== MATERIAL SUPPLIED ==
(* ===== verification/KrkDigits.v ===== *)
(** * Positional numerals

    Numbers as the sequences of their digits in a base, the lowest one first: what the
    arithmetic of KrkLong (base [2 ^ 31]) and of KrkDecimal (base [10 ^ 9]) is stated
    with. *)
From S2P Require Import Prelude.
Local Open Scope Z_scope.

Section Numerals.
Context (B : Z) (HB : 1 < B).

Definition eval (l : list Z) : Z := foldr (λ d v, d + B * v) 0 l.
Definition digits_ok (l : list Z) : Prop := Forall (λ d, 0 ≤ d < B) l.
(** No zero at the high end. *)
Definition normal (l : list Z) : Prop := last l ≠ Some 0.
(** The [n] lowest digits of a number. *)
Definition numeral (n : nat) (v : Z) : list Z := (λ i, (v / B ^ Z.of_nat i) `mod` B) <$> seq 0 n.

Lemma eval_cons d l : eval (d :: l) = d + B * eval l.
Proof. done. Qed.

Lemma pow_S n : B ^ Z.of_nat (S n) = B * B ^ Z.of_nat n.
Proof. rewrite Nat2Z.inj_succ, Z.pow_succ_r; lia. Qed.

Lemma pow_pos n : 0 < B ^ Z.of_nat n.
Proof. apply Z.pow_pos_nonneg; lia. Qed.

Lemma eval_app l k : eval (l ++ k) = eval l + B ^ Z.of_nat (length l) * eval k.
Proof.
  induction l as [|d l IH]; cbn [app length]; [rewrite Z.pow_0_r; simpl; lia|].
  rewrite !eval_cons, IH, pow_S. ring.
Qed.

Lemma eval_snoc l d : eval (l ++ [d]) = eval l + B ^ Z.of_nat (length l) * d.
Proof. rewrite eval_app. f_equal. f_equal. simpl. lia. Qed.

Lemma eval_zeros n : eval (replicate n 0) = 0.
Proof. induction n as [|n IH]; simpl; [done|]. rewrite IH. lia. Qed.

Lemma eval_nonneg l : digits_ok l → 0 ≤ eval l.
Proof. induction 1 as [|d l Hd _ IH]; simpl; [done|]. nia. Qed.

Lemma eval_bound l : digits_ok l → 0 ≤ eval l < B ^ Z.of_nat (length l).
Proof.
  induction 1 as [|d l Hd _ IH]; cbn [length]; [rewrite Z.pow_0_r; simpl; lia|].
  rewrite eval_cons, pow_S. pose proof (pow_pos (length l)). nia.
Qed.

Lemma eval_take_S l i d : l !! i = Some d → eval (take (S i) l) = eval (take i l) + B ^ Z.of_nat i * d.
Proof.
  intros H. rewrite (take_S_r _ _ _ H), eval_snoc, length_take, Nat.min_l; [done|]. apply lookup_lt_Some in H. lia.
Qed.

Lemma eval_insert l i d v : l !! i = Some d → eval (<[i := v]> l) = eval l + B ^ Z.of_nat i * (v - d).
Proof.
  revert i. induction l as [|e l IH]; intros [|i] H; simplify_eq/=; [rewrite Z.pow_0_r; lia|].
  change (e + B * eval (<[i := v]> l) = e + B * eval l + B ^ Z.of_nat (S i) * (v - d)). rewrite (IH i H), pow_S. ring.
Qed.

Lemma digits_ok_lookup l i d : digits_ok l → l !! i = Some d → 0 ≤ d < B.
Proof. intros H Hi. by eapply Forall_lookup_1 in H. Qed.

Lemma digits_ok_zeros n : digits_ok (replicate n 0).
Proof. apply Forall_replicate. lia. Qed.

Lemma digits_ok_insert l i v : digits_ok l → 0 ≤ v < B → digits_ok (<[i := v]> l).
Proof. intros H Hv. by apply Forall_insert. Qed.

(** A numeral of a given length is determined by its value. *)
Lemma eval_inj l k : digits_ok l → digits_ok k → length l = length k → eval l = eval k → l = k.
Proof.
  intros Hl. revert k. induction Hl as [|d l Hd _ IH]; intros k Hk Hlen E; destruct Hk as [|e k He Hk]; simplify_eq/=; [done|].
  fold (eval l) (eval k) in E. destruct (Z.div_mod_unique B (eval l) (eval k) d e) as [E' ->]; [lia..|]. f_equal. by apply IH.
Qed.

Lemma normal_cons d l : normal (d :: l) → normal l.
Proof. destruct l; [done|]. unfold normal. by rewrite last_cons_cons. Qed.

(** The highest digit of a normal numeral tells its size. *)
Lemma eval_normal l : digits_ok l → normal l → l ≠ [] → B ^ (Z.of_nat (length l) - 1) ≤ eval l.
Proof.
  intros Hl Hn Hne. destruct l as [|d l] using rev_ind; [done|]. apply Forall_app in Hl as [Hl Hd].
  rewrite eval_snoc, length_app. simpl. replace (Z.of_nat (length l + 1) - 1) with (Z.of_nat (length l)) by lia.
  pose proof (eval_nonneg _ Hl). pose proof (pow_pos (length l)). 
  assert (d ≠ 0) by (intros ->; apply Hn; by rewrite last_snoc). inversion_clear Hd. assert (1 ≤ d) by lia. nia.
Qed.

Lemma eval_normal_pos l : digits_ok l → normal l → l ≠ [] → 0 < eval l.
Proof.
  intros Hl Hn Hne. pose proof (eval_normal l Hl Hn Hne). destruct l; [done|].
  assert (0 < B ^ (Z.of_nat (length (z :: l)) - 1)) by (apply Z.pow_pos_nonneg; simpl; lia). lia.
Qed.

Lemma eval_normal_0 l : digits_ok l → normal l → eval l = 0 → l = [].
Proof. intros Hl Hn E. destruct (decide (l = [])); [done|]. pose proof (eval_normal_pos l Hl Hn n). lia. Qed.

(** A longer normal numeral is a larger number. *)
Lemma eval_longer l k : digits_ok l → digits_ok k → normal k → (length l < length k)%nat → eval l < eval k.
Proof.
  intros Hl Hk Hn Hlen. pose proof (eval_bound l Hl). assert (k ≠ []) by (intros ->; simpl in Hlen; lia).
  pose proof (eval_normal k Hk Hn H0).
  assert (B ^ Z.of_nat (length l) ≤ B ^ (Z.of_nat (length k) - 1)) by (apply Z.pow_le_mono_r; lia). lia.
Qed.

Lemma normal_inj l k : digits_ok l → digits_ok k → normal l → normal k → eval l = eval k → l = k.
Proof.
  intros Hl Hk Hnl Hnk E. apply eval_inj; try done.
  destruct (lt_eq_lt_dec (length l) (length k)) as [[H|H]|H]; [|done|].
  - pose proof (eval_longer l k Hl Hk Hnk H). lia.
  - pose proof (eval_longer k l Hk Hl Hnl H). lia.
Qed.

Lemma digits_ok_app l k : digits_ok (l ++ k) ↔ digits_ok l ∧ digits_ok k.
Proof. apply Forall_app. Qed.

Lemma eval_take_drop n l : (n ≤ length l)%nat → eval l = eval (take n l) + B ^ Z.of_nat n * eval (drop n l).
Proof. intros H. rewrite <-(take_drop n l) at 1. rewrite eval_app, length_take, Nat.min_l by lia. done. Qed.

(** Dropping the zeros at the high end. *)
Fixpoint trimmed (l : list Z) : list Z :=
  match l with
  | [] => []
  | d :: l => match trimmed l with [] => if d =? 0 then [] else [d] | l' => d :: l' end
  end.

Lemma trimmed_cons d l : trimmed (d :: l) = match trimmed l with [] => if d =? 0 then [] else [d] | l' => d :: l' end.
Proof. done. Qed.

Lemma eval_trimmed l : eval (trimmed l) = eval l.
Proof.
  induction l as [|d l IH]; [done|]. rewrite trimmed_cons, eval_cons, <-IH. destruct (trimmed l); [|done].
  destruct (Z.eqb_spec d 0); simpl; lia.
Qed.

Lemma digits_ok_trimmed l : digits_ok l → digits_ok (trimmed l).
Proof.
  induction 1 as [|d l Hd _ IH]; [constructor|]. rewrite trimmed_cons. destruct (trimmed l); [|by constructor].
  destruct (d =? 0); [constructor|]. apply Forall_cons. by split.
Qed.

Lemma normal_trimmed l : normal (trimmed l).
Proof.
  induction l as [|d l IH]; [done|]. rewrite trimmed_cons. destruct (trimmed l) as [|e k]; [|unfold normal; by rewrite last_cons_cons].
  destruct (Z.eqb_spec d 0); [done|]. unfold normal. simpl. congruence.
Qed.

Lemma trimmed_snoc l d : trimmed (l ++ [d]) = if d =? 0 then trimmed l else l ++ [d].
Proof.
  induction l as [|e l IH]; simpl; [by destruct (d =? 0)|]. rewrite IH. destruct (Z.eqb_spec d 0); [done|].
  destruct l; done.
Qed.

Lemma trimmed_normal l : normal l → trimmed l = l.
Proof.
  destruct l as [|d l] using rev_ind; [done|]. unfold normal. rewrite last_snoc, trimmed_snoc.
  destruct (Z.eqb_spec d 0); [congruence|done].
Qed.

(** The digits of a number. *)
Lemma numeral_S n v : numeral (S n) v = v `mod` B :: numeral n (v / B).
Proof.
  unfold numeral. rewrite <-cons_seq, fmap_cons. f_equal; [by rewrite Z.pow_0_r, Z.div_1_r|].
  rewrite <-fmap_S_seq, <-list_fmap_compose. apply list_fmap_ext. intros _ i _. simpl.
  change (Z.pos (Pos.of_succ_nat i)) with (Z.of_nat (S i)). rewrite pow_S, Z.div_div; [done|lia|apply pow_pos].
Qed.

Lemma length_numeral n v : length (numeral n v) = n.
Proof. unfold numeral. by rewrite length_fmap, length_seq. Qed.

Lemma digits_ok_numeral n v : digits_ok (numeral n v).
Proof. apply Forall_fmap, Forall_forall. intros i _. simpl. apply Z.mod_pos_bound. lia. Qed.

Lemma eval_numeral n v : eval (numeral n v) = v `mod` B ^ Z.of_nat n.
Proof.
  revert v. induction n as [|n IH]; intros v; [by rewrite Z.pow_0_r, Z.mod_1_r|].
  rewrite numeral_S, eval_cons, IH, pow_S, Z.rem_mul_r by (pose proof (pow_pos n); lia). lia.
Qed.

Lemma eval_resize n l : eval (take n l ++ replicate (n - length l) 0) = eval (take n l).
Proof. rewrite eval_app, eval_zeros. lia. Qed.
End Numerals.
(** A structure on the stack. *)
Definition with_local {A} (f : Z → St store A) : St store A := λ s,
  let t := fresh (dom s) in
  (r ← f t; modify (delete t);; mret r) (<[t := Long 0 []]> s).

(** [num->width < 0 ? -num->width : num->width] *)
Definition abs_width (x : KrkLong) : Z := if width x <? 0 then - width x else width x.

(** [num->digits[i]] *)
Definition digit (x : KrkLong) (i : Z) : outcome Z :=
  if i <? 0 then Fault else of_option (digits x !! Z.to_nat i).
Definition rd_digit (a i : Z) : St store Z := x ← rd a; lift (digit x i).
Definition wr_digit (a i v : Z) : St store unit :=
  x ← rd a;
  if (0 <=? i) && (i <? Z.of_nat (length (digits x))) then wr a (Long (width x) (<[Z.to_nat i := v]> (digits x))) else fault.
Definition set_width (a w : Z) : St store unit := x ← rd a; wr a (Long w (digits x)).

(** [for (i = first; i < first + n; ++i) body], the variables the body changes in [x]. *)
Fixpoint for_loop {X} (n : nat) (i : Z) (body : Z → X → St store X) (x : X) : St store X :=
  match n with O => mret x | S n => x ← body i x; for_loop n (i + 1) body x end.

(** ** Making and resizing *)

(** [while (tmp > DIGIT_MAX) { cnt++; tmp >>= DIGIT_SHIFT; }]: a word has at most three digits. *)
Definition count_digits (tmp : Z) : outcome Z :=
  loop 4 (λ '(tmp, cnt), if DIGIT_MAX <? tmp then inl (Z.shiftr tmp DIGIT_SHIFT, cnt + 1) else inr cnt) (tmp, 1).

(** [digits[i] = (abs & DIGIT_MAX); abs >>= DIGIT_SHIFT;] *)
Fixpoint extract_digits (n : nat) (abs : Z) : list Z :=
  match n with O => [] | S n => Z.land abs DIGIT_MAX :: extract_digits n (Z.shiftr abs DIGIT_SHIFT) end.

Definition krk_long_init_si (num val : Z) : St store Z :=
  if val =? 0 then wr num (Long 0 []);; mret 0
  else
    let sign := if val <? 0 then -1 else 1 in
    let abs := u64 (if val <? 0 then i64 (- val) else val) in
    if abs <=? DIGIT_MAX then wr num (Long sign [abs]);; mret 0
    else
      cnt ← lift (count_digits abs);
      wr num (Long (cnt * sign) (extract_digits (Z.to_nat cnt) abs));; mret 0.

Definition krk_long_init_ui (num val : Z) : St store Z :=
  if val =? 0 then wr num (Long 0 []);; mret 0
  else if val <=? DIGIT_MAX then wr num (Long 1 [val]);; mret 0
  else
    cnt ← lift (count_digits val);
    wr num (Long cnt (extract_digits (Z.to_nat cnt) val));; mret 0.

Fixpoint krk_long_init_many (nums : list Z) : St store Z :=
  match nums with [] => mret 0 | a :: nums => krk_long_init_si a 0;; krk_long_init_many nums end.

(** The digits of the copy, one by one. *)
Fixpoint copy_digits (n : nat) (x : KrkLong) (i : Z) : outcome (list Z) :=
  match n with O => Done [] | S n => d ← digit x i; ds ← copy_digits n x (i + 1); Done (d :: ds) end.

Definition krk_long_init_copy (out in_ : Z) : St store Z :=
  x ← rd in_;
  ds ← lift (copy_digits (Z.to_nat (abs_width x)) x 0);
  wr out (Long (width x) ds);; mret 0.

== EXERCISE REQUIREMENTS ==
Transcribe, exactly as written, all lines of the entries above from the first to the one containing "Definition normal (l", and no more.

== TASK ANSWER ==
(* ===== verification/KrkDigits.v ===== *)
(** * Positional numerals

    Numbers as the sequences of their digits in a base, the lowest one first: what the
    arithmetic of KrkLong (base [2 ^ 31]) and of KrkDecimal (base [10 ^ 9]) is stated
    with. *)
From S2P Require Import Prelude.
Local Open Scope Z_scope.

Section Numerals.
Context (B : Z) (HB : 1 < B).

Definition eval (l : list Z) : Z := foldr (λ d v, d + B * v) 0 l.
Definition digits_ok (l : list Z) : Prop := Forall (λ d, 0 ≤ d < B) l.
(** No zero at the high end. *)
Definition normal (l : list Z) : Prop := last l ≠ Some 0.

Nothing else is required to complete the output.